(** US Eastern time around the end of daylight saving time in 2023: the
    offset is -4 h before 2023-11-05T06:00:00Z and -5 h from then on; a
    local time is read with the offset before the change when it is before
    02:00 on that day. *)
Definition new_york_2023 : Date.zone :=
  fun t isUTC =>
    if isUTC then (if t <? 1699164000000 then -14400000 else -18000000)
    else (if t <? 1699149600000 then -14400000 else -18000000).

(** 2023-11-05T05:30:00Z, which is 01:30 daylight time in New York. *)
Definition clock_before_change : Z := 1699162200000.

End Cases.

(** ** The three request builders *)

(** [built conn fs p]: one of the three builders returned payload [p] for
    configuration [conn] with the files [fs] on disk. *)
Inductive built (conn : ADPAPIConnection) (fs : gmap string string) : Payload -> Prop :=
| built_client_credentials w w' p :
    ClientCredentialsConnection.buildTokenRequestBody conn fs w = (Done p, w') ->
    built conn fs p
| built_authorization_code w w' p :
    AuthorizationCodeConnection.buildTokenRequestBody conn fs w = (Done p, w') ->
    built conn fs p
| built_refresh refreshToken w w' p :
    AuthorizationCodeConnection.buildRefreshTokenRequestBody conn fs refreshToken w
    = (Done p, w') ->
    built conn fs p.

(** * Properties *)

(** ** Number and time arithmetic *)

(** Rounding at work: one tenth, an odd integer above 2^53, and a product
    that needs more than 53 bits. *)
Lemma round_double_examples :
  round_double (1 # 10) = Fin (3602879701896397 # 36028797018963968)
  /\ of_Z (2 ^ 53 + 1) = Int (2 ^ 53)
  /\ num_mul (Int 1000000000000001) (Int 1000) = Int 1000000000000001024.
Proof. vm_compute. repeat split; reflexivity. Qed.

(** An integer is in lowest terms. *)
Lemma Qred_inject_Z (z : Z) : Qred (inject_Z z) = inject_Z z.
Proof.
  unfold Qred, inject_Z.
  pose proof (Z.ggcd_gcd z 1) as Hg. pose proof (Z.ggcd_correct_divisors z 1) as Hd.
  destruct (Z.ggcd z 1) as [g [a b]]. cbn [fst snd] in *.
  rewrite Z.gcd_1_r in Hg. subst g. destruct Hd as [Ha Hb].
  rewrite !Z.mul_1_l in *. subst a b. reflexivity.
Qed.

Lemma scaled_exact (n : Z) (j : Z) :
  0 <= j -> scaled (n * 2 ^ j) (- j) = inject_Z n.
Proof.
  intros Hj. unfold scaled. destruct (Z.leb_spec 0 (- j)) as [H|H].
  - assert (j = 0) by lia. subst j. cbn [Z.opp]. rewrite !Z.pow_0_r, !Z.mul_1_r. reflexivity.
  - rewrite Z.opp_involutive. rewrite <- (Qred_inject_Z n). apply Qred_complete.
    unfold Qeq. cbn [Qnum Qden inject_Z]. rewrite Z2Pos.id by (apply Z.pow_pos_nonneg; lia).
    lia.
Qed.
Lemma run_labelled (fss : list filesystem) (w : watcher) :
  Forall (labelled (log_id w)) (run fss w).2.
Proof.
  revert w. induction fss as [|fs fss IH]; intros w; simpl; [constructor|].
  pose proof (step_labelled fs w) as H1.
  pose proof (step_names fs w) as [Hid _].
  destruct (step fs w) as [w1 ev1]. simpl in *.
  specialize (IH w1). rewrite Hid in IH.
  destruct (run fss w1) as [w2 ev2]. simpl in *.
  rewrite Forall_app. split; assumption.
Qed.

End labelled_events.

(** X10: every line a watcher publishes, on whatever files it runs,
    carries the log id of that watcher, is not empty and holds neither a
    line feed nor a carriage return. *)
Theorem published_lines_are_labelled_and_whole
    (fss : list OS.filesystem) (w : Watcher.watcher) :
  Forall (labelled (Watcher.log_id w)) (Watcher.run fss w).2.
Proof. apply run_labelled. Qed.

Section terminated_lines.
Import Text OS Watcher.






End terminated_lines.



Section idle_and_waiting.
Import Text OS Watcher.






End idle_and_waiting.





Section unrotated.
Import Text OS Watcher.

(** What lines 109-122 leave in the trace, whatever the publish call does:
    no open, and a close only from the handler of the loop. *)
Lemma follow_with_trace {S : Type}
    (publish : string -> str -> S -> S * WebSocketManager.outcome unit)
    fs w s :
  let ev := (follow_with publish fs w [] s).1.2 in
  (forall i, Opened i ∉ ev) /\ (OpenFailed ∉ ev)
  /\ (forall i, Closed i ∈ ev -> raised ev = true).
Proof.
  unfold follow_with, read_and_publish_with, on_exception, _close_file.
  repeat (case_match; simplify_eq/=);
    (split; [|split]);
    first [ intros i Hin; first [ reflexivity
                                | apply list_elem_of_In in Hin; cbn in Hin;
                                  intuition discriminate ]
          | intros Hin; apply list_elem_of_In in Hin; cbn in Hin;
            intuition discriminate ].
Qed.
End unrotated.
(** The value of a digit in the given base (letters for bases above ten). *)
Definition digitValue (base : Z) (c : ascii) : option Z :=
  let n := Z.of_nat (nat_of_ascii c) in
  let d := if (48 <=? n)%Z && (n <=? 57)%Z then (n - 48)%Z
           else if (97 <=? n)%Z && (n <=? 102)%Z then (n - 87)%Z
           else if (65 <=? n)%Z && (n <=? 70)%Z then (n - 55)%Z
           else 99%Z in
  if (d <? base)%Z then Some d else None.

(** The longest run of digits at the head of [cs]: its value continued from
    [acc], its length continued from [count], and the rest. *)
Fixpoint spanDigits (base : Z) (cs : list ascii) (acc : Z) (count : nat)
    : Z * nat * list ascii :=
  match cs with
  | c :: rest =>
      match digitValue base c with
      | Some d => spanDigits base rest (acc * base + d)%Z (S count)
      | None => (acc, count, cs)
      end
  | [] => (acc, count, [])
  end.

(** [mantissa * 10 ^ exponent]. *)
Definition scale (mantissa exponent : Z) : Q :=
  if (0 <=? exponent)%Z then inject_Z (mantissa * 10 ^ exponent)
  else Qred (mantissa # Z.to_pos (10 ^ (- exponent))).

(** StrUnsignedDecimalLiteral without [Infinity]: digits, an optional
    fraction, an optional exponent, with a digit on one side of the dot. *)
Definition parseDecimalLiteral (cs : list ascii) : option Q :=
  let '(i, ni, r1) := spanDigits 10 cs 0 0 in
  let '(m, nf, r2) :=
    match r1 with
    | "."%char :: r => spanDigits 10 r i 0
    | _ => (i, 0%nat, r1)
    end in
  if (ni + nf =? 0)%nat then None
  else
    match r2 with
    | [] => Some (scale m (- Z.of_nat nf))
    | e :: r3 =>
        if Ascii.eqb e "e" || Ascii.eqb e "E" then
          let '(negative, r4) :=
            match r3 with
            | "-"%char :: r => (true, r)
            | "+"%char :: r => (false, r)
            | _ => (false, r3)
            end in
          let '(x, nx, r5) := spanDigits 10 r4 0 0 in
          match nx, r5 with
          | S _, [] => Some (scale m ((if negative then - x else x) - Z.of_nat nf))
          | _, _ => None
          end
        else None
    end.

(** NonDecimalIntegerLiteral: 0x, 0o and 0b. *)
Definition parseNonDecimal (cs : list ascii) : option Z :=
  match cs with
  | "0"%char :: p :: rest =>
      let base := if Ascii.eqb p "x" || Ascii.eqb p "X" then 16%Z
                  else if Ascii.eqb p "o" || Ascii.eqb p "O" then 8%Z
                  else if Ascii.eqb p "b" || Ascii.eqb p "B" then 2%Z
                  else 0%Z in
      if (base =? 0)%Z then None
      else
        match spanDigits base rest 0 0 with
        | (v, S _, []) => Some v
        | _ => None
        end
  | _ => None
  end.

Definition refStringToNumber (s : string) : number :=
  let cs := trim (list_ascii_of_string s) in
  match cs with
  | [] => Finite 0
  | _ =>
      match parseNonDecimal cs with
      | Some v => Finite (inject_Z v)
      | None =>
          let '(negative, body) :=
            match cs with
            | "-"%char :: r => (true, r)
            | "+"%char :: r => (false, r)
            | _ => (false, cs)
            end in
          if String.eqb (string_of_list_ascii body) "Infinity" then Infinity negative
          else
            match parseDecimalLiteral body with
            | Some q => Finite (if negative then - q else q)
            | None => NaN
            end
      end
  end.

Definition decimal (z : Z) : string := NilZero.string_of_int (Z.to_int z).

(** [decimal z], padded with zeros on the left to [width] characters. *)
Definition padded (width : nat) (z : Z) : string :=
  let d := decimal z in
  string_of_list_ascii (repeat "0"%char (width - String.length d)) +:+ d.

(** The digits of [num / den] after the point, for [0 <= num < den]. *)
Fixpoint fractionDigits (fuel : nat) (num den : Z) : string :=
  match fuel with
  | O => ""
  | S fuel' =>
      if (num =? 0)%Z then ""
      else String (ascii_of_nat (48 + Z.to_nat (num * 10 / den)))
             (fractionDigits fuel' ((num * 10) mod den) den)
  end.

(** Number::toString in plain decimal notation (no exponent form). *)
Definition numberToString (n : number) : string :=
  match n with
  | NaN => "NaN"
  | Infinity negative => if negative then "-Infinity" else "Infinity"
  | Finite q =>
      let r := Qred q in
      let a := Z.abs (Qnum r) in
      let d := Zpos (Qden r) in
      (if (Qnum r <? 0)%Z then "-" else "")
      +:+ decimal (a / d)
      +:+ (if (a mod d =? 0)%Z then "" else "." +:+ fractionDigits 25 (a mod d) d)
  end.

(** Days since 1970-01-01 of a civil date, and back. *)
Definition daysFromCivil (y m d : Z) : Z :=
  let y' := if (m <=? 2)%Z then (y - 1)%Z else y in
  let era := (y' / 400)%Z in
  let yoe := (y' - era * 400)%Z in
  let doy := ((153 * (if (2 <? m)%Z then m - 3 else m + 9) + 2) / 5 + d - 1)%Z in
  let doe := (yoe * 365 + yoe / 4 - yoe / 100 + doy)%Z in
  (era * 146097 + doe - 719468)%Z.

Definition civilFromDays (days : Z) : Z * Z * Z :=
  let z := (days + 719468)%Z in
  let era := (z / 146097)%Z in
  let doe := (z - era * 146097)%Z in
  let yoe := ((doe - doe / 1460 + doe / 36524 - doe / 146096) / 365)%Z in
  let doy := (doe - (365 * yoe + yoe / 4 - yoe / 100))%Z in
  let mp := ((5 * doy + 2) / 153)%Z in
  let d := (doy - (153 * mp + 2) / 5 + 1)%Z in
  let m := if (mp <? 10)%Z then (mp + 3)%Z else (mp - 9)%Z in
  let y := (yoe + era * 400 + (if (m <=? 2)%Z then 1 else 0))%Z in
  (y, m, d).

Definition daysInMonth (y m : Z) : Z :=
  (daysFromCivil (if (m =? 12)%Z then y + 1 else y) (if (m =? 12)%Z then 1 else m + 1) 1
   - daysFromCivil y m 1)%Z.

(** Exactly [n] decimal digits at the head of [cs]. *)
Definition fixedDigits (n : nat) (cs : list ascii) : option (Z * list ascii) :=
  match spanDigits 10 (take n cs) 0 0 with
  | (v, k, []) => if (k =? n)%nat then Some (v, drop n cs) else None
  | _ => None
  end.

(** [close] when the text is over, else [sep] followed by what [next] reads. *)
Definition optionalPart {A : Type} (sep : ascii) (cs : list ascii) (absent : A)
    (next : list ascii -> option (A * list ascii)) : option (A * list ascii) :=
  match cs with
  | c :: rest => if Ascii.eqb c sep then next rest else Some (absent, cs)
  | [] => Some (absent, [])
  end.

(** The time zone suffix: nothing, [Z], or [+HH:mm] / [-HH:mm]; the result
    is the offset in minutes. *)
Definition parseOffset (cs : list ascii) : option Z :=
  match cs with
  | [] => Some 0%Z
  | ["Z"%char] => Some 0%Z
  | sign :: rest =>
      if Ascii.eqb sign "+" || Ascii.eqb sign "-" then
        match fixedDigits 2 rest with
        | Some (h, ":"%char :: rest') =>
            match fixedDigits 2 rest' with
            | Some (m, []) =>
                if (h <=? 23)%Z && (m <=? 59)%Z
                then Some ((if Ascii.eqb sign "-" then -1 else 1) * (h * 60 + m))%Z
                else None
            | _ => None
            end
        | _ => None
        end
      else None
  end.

DIRECTIONS: Show every line above in which the word "Fixpoint" is found.

EXPECTED OUTPUT:
Fixpoint spanDigits (base : Z) (cs : list ascii) (acc : Z) (count : nat)
Fixpoint fractionDigits (fuel : nat) (num den : Z) : string :=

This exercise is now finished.